Living culture
Dance-DramaBarbarossaArgotti Gardens As seeds for an increase in cultural activity and awareness are being planted in Malta in preparation for Valletta’s candidature as European Capital of Culture in 2018, the Malta Arts Festival showed evidence of the...
Dance-Drama
Barbarossa
Argotti Gardens
As seeds for an increase in cultural activity and awareness are being planted in Malta in preparation for Valletta’s candidature as European Capital of Culture in 2018, the Malta Arts Festival showed evidence of the outward-looking approaches being initiated in preparation for our candidature. Thus, the performance of Barbarossa at Argotti Gardens last week had a double layer of contextual references to Malta.
Firstly, through its being a product of Istanbul 2010, a modern dance-drama commissioned by the 2010 European Culture Capital Agency and the Genera Directorate of the State Opera and Ballet of Turkey. Secondly, through its thematic focus; this offered a contemporary revisit to the life of the legendary 16th century Ottoman Admiral Barbarossa Hayreddeen Pasha and his corsairs, and their Turkish incursions on the Mediterranean. Explicit reference to the historical ties that linked the Maltese context to this narrative were made during the curtain call where dancers brought out the Maltese and Turkish flags to stand alongside each other.
The performance itself promised to eclectically draw on various techniques, styles and forms from various contemporary approaches to performance. Its primary focus remained the narrative, hence the claim to being a dance-drama. Thus the dance revolved around the struggles and triumphs of the Barbarossa brothers as they venture out into life at sea, making war and making love, developing fraternity and power. In scenes where the corsairs faced the crusaders, specified in the programme to be the Knights of St John, the heroes of Malta’s history were depicted as the anti-heroes of Turkish history offering a moment of awareness on the subjectivity of histories’ perspectives for the audience.
Nevertheless, the extent to which the performance kept in focus the details of the narrative, detracted from the potential emotional intensity of dance. With the narrative in focus, the performance deployed representational techniques to show the story more than emotional reliving of it.
This also translated to excessively frequent scene changes which lacked somewhat in smooth flowing interchanges. Perhaps, the fact that the outdoor setting did not fully meet the troupe’s technical requirements and for which they needed to make some adaptations as announced at the beginning of the performance, was the contributing factor to the evidence of the scene seams.

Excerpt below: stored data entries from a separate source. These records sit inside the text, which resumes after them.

(* ===== verification/Dxcore.v ===== *)
(** * The graphics adapters of a Windows host

    [src/src/dxcore.c]: under WSL the adapters come from [libdxcore.so].  The two
    functions the library gives are events, the environment answers them. *)
From S2P Require Import Prelude CString Effects Logic Errors Utils Types Paths Files Driver.

Definition DXCORE_MAX_PATH : Z := 260.
Definition sizeof_wchar : Z := 4.
Definition MAX_DXCORE_DRIVERSTORE_LIBRAIRIES : nat := 16.

Definition dxcore_nvidia_driver_store_components : list string :=
  ["libcuda.so.1.1"; "libcuda_loader.so"; "libnvidia-ptxjitcompiler.so.1"; "libnvidia-ml.so.1";
   "libnvidia-ml_loader.so"; "nvidia-smi"; "nvcubins.bin"].

Definition dxcore_query_adapter_wddm_version (hAdapter : Z) : M (option Z) :=
  let* r := call (EDxVersion hAdapter) in trap r.

(** The path has at most as many characters as the first query announced. *)
Definition dxcore_query_adapter_driverstore (hAdapter : Z) : M (option string) :=
  let* r := call (EDxStoreSize hAdapter) in
  let? size := trap r else ret None in
  let size := to_uint32 size in
  if DXCORE_MAX_PATH * sizeof_wchar <? size then ret None
  else
    let outputSize := size / sizeof_wchar in
    let* ok := call EAlloc in
    if negb ok then ret None
    else
      let* r := call (EDxStorePath hAdapter size) in
      let? output := trap r else ret None in
      let* ok := call EAlloc in
      if negb ok then ret None
      else
        let path := str_take (Z.to_nat outputSize) output in
        let* r := call (EOpen path (Z.lor O_PATH O_DIRECTORY)) in
        let? fd := trap r else ret None in
        do close (Z.of_N fd) in
        ret (Some path).

(** Only an absent component is left out: one that cannot be examined counts as
    found. *)
Fixpoint found_components (path : string) (names found : list string) : M (list string) :=
  match names with
  | [] => ret found
  | name :: names' =>
      let* r := null_err (file_exists_at path name) in
      match r with
      | Some false => found_components path names' found
      | _ =>
          if (MAX_DXCORE_DRIVERSTORE_LIBRAIRIES <=? length found)%nat then
            halt (Undefined "pDriverStoreComponents: write past the end")
          else found_components path names' (found ++ [name])
      end
  end.

Definition dxcore_populate_driverstore_library (path : string) : M (option (list string)) :=
  let* found := found_components path dxcore_nvidia_driver_store_components [] in
  ret (match found with [] => None | _ => Some found end).

(** An adapter that does not qualify is skipped. *)
Definition dxcore_add_adapter (adapters : list dxcore_adapter) (h : Z) : M (list dxcore_adapter) :=
  let? wddm := dxcore_query_adapter_wddm_version h else ret adapters in
  let wddm := to_uint32 wddm in
  if wddm <? 2700 then ret adapters
  else
    let? path := dxcore_query_adapter_driverstore h else ret adapters in
    let* ok := call EAlloc in
    if negb ok then ret adapters
    else
      let? comps := dxcore_populate_driverstore_library path else ret adapters in
      ret (adapters ++ [mkAdapter h wddm path comps]).

(** [pAdapters[i]] for every [i] below the count the second call gives. *)
Fixpoint add_adapters (n : nat) (allocated : list Z) (adapters : list dxcore_adapter) : M (list dxcore_adapter) :=
  match n with
  | O => ret adapters
  | S n' =>
      match allocated with
      | [] => halt (Undefined "pAdapters: read past the end")
      | h :: allocated' => let* adapters := dxcore_add_adapter adapters h in add_adapters n' allocated' adapters
      end
  end.

(** [malloc] is not checked; without the array there is nothing to read. *)
Definition dxcore_enum_adapters : M (list dxcore_adapter) :=
  let* r := call EDxCount in
  let? n := trap r else ret [] in
  let n := to_uint32 n in
  let* ok := call EAlloc in
  let* r := call (EDxList n) in
  let? res := trap r else ret [] in
  let '(count, handles) := res in
  add_adapters (Z.to_nat (to_uint32 count)) (if ok : bool then take (Z.to_nat n) handles else []) [].

Definition dxcore_init_context : M (option dxcore_context) :=
  let* r := call (EDlopen "libdxcore.so") in
  match r with
  | Some _ => ret None
  | None =>
      let* r := call (EDlsym "D3DKMTEnumAdapters2") in
      match r with
      | Some _ => ret None
      | None =>
          let* r := call (EDlsym "D3DKMTQueryAdapterInfo") in
          match r with
          | Some _ => ret None
          | None =>
              let* adapters := dxcore_enum_adapters in
              ret (Some (mkDxcore true adapters))
          end
      end
  end.

(** ** What the adapters satisfy *)

Record good_adapter (a : dxcore_adapter) : Prop := {
  ga_version : 2700 <= wddmVersion a < 2 ^ 32;
  ga_path : strlen (pDriverStorePath a) <= DXCORE_MAX_PATH;
  ga_some : components a <> [];
  ga_known : components a ⊆ dxcore_nvidia_driver_store_components
}.

Definition dx_stops (w : stop) : Prop := w = Undefined "pAdapters: read past the end".

Definition dx_event := only [KLib; KRead; KDev].

Lemma found_components_ens path names found :
  (length found + length names <= MAX_DXCORE_DRIVERSTORE_LIBRAIRIES)%nat ->
  ensures (only [KLib; KRead]) no_stop (found_components path names found) (fun r => r ⊆ found ++ names).
Proof.
  revert found. induction names as [|n names IH]; intros found Hl; cbn [found_components].
  - apply ensures_ret. set_solver.
  - simpl in Hl. ens_step. destruct a as [[]|].
    2: { eapply ensures_post; [apply IH; lia|]. set_solver. }
    all: destruct (Nat.leb_spec MAX_DXCORE_DRIVERSTORE_LIBRAIRIES (length found)); [lia|];
      (eapply ensures_post; [apply IH; rewrite length_app; simpl; lia|]; intros r Hr; rewrite <- app_assoc in Hr; exact Hr).
Qed.

Lemma populate_ens path :
  ensures (only [KLib; KRead]) no_stop (dxcore_populate_driverstore_library path)
    (fun r => match r with Some l => l <> [] /\ l ⊆ dxcore_nvidia_driver_store_components | None => True end).
Proof.
  unfold dxcore_populate_driverstore_library. eapply ensures_bind; [apply found_components_ens; simpl; unfold MAX_DXCORE_DRIVERSTORE_LIBRAIRIES; lia|].
  intros [|c cs] Hf; apply ensures_ret; [done|]. split; [done|exact Hf].
Qed.

Lemma taken_bound size s : size <= DXCORE_MAX_PATH * sizeof_wchar -> 0 <= size ->
  strlen (str_take (Z.to_nat (size / sizeof_wchar)) s) <= DXCORE_MAX_PATH.
Proof.
  intros H H0. unfold strlen. rewrite str_take_length. unfold DXCORE_MAX_PATH, sizeof_wchar in *.
  assert (size / 4 <= 260) by (apply Z.div_le_upper_bound; lia). lia.
Qed.

Lemma driverstore_ens h :
  ensures (only [KLib; KRead; KDev]) no_stop (dxcore_query_adapter_driverstore h)
    (fun r => match r with Some p => strlen p <= DXCORE_MAX_PATH | None => True end).
Proof.
  unfold dxcore_query_adapter_driverstore. ens.
  apply taken_bound; [by apply Z.ltb_ge|]. apply uint_wrap_range. lia.
Qed.
#[export] Hint Resolve populate_ens driverstore_ens : ens.

Lemma add_adapter_ens adapters h :
  Forall good_adapter adapters ->
  ensures (only [KLib; KRead; KDev]) no_stop (dxcore_add_adapter adapters h) (Forall good_adapter).
Proof.
  intros Ha. unfold dxcore_add_adapter, dxcore_query_adapter_wddm_version. ens. apply Forall_app. split; [done|].
  apply Forall_singleton. apply Z.ltb_ge in Heqb. pose proof (uint_wrap_range 32 z ltac:(lia)). split; simpl; (lia || tauto).
Qed.

Lemma add_adapters_ens n l adapters :
  Forall good_adapter adapters ->
  ensures (only [KLib; KRead; KDev]) dx_stops (add_adapters n l adapters) (Forall good_adapter).
Proof.
  revert l adapters. induction n as [|n IH]; intros l adapters Ha; cbn [add_adapters]; [by apply ensures_ret|].
  destruct l as [|h l]; [by apply ensures_halt|].
  eapply ensures_bind; [eapply ensures_weaken; [by apply add_adapter_ens|done|done|intros r Hr; exact Hr]|]. auto.
Qed.

Lemma dxcore_init_context_ens :
  ensures (only [KLib; KRead; KDev]) dx_stops dxcore_init_context
    (fun r => match r with
              | Some dx => dx_initialized dx = true /\ Forall good_adapter (adapterList dx)
              | None => True
              end).
Proof.
  unfold dxcore_init_context. do 3 (ens_step; destruct a; [ens|]).
  eapply ensures_bind with (R := Forall good_adapter); [|intros l Hl; by apply ensures_ret].
  unfold dxcore_enum_adapters. ens_step. ens_step. destruct a0; [|ens]. ens_step. ens_step. ens_step.
  destruct a2 as [[count handles]|]; [|ens]. by apply add_adapters_ens.
Qed.

(** The adapters found through [libdxcore] have a driver new enough, a driver
    store whose path fits, and at least one of the known components; finding them
    only asks and reads, and its arrays are large enough unless the library gives
    more adapters than it announced. *)
Lemma dxcore_init_context_correct (o : env) (s : st) :
  match exec o dxcore_init_context s with
  | (t, Done (_, Some dx)) => Forall dx_event t /\ dx_initialized dx = true /\ Forall good_adapter (adapterList dx)
  | (t, Done (_, None)) => Forall dx_event t
  | (t, Halted w) => Forall dx_event t /\ dx_stops w
  end.
Proof.
  pose proof (ensures_run o _ _ _ _ s dxcore_init_context_ens) as H.
  destruct (exec o _ s) as [t [[s' [dx|]]|w]]; (split; apply H) || apply H.
Qed.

The physical presence of the dancers was the strength and unique factor of the performance. With a troupe of 25 male dancers and 12 female dancers playing out mostly chorus work, the sheer number of dancers present at any one time on stage was almost trance-inducing.
Few scenes played out moments between small numbers of dancers, and although the narrative depended on having clear characterisations, the troupe was almost equally present and visible to the audience, making all roles essentially present and significant to the performance. The performance oozed sexual dynamics. This was a dance which offered a rare moment of an overwhelming presence of male ballerinas using dance to assert unequivocal masculine dynamics. The female dancers, representing more fantastical elements in the story such as anthropomorphic dolphins, mermaids and stars, embodied roles that were sublimely feminine in their ethereality.
As the backdrop, the performance engaged with a contemporary framing to the narrative as screenings of film shots were shown from Besiktas, “one of the most crowded and popular city centres of Istanbul, where Barbarossa Hayreddeen is buried,” to quote the programme notes. More than highlighting the “relationship of contemporary man to the sea”, I feel this served as a reminder of the romanticisation of history and identity as the reality of the contemporary walk through the city juxtaposed the historical narrative that was given form through the extra daily physicality of dance, interlaced with the fantastical elements embodied in the dance narrative through notably through the female forms.
Through the opportunity of watching Barbarossa at the Malta Arts Festival, a notably large-scale production, we may look to critically asking ourselves what approaches we may wish to invest in for Valletta 2018. It served as a reminder that investment in contextual revisiting within contemporary settings is stimulating and entertaining, however looking at innovative ways of approaching artistic techniques, even if at the cost of technical excellence, is what can give testimony to a life-breeding culture.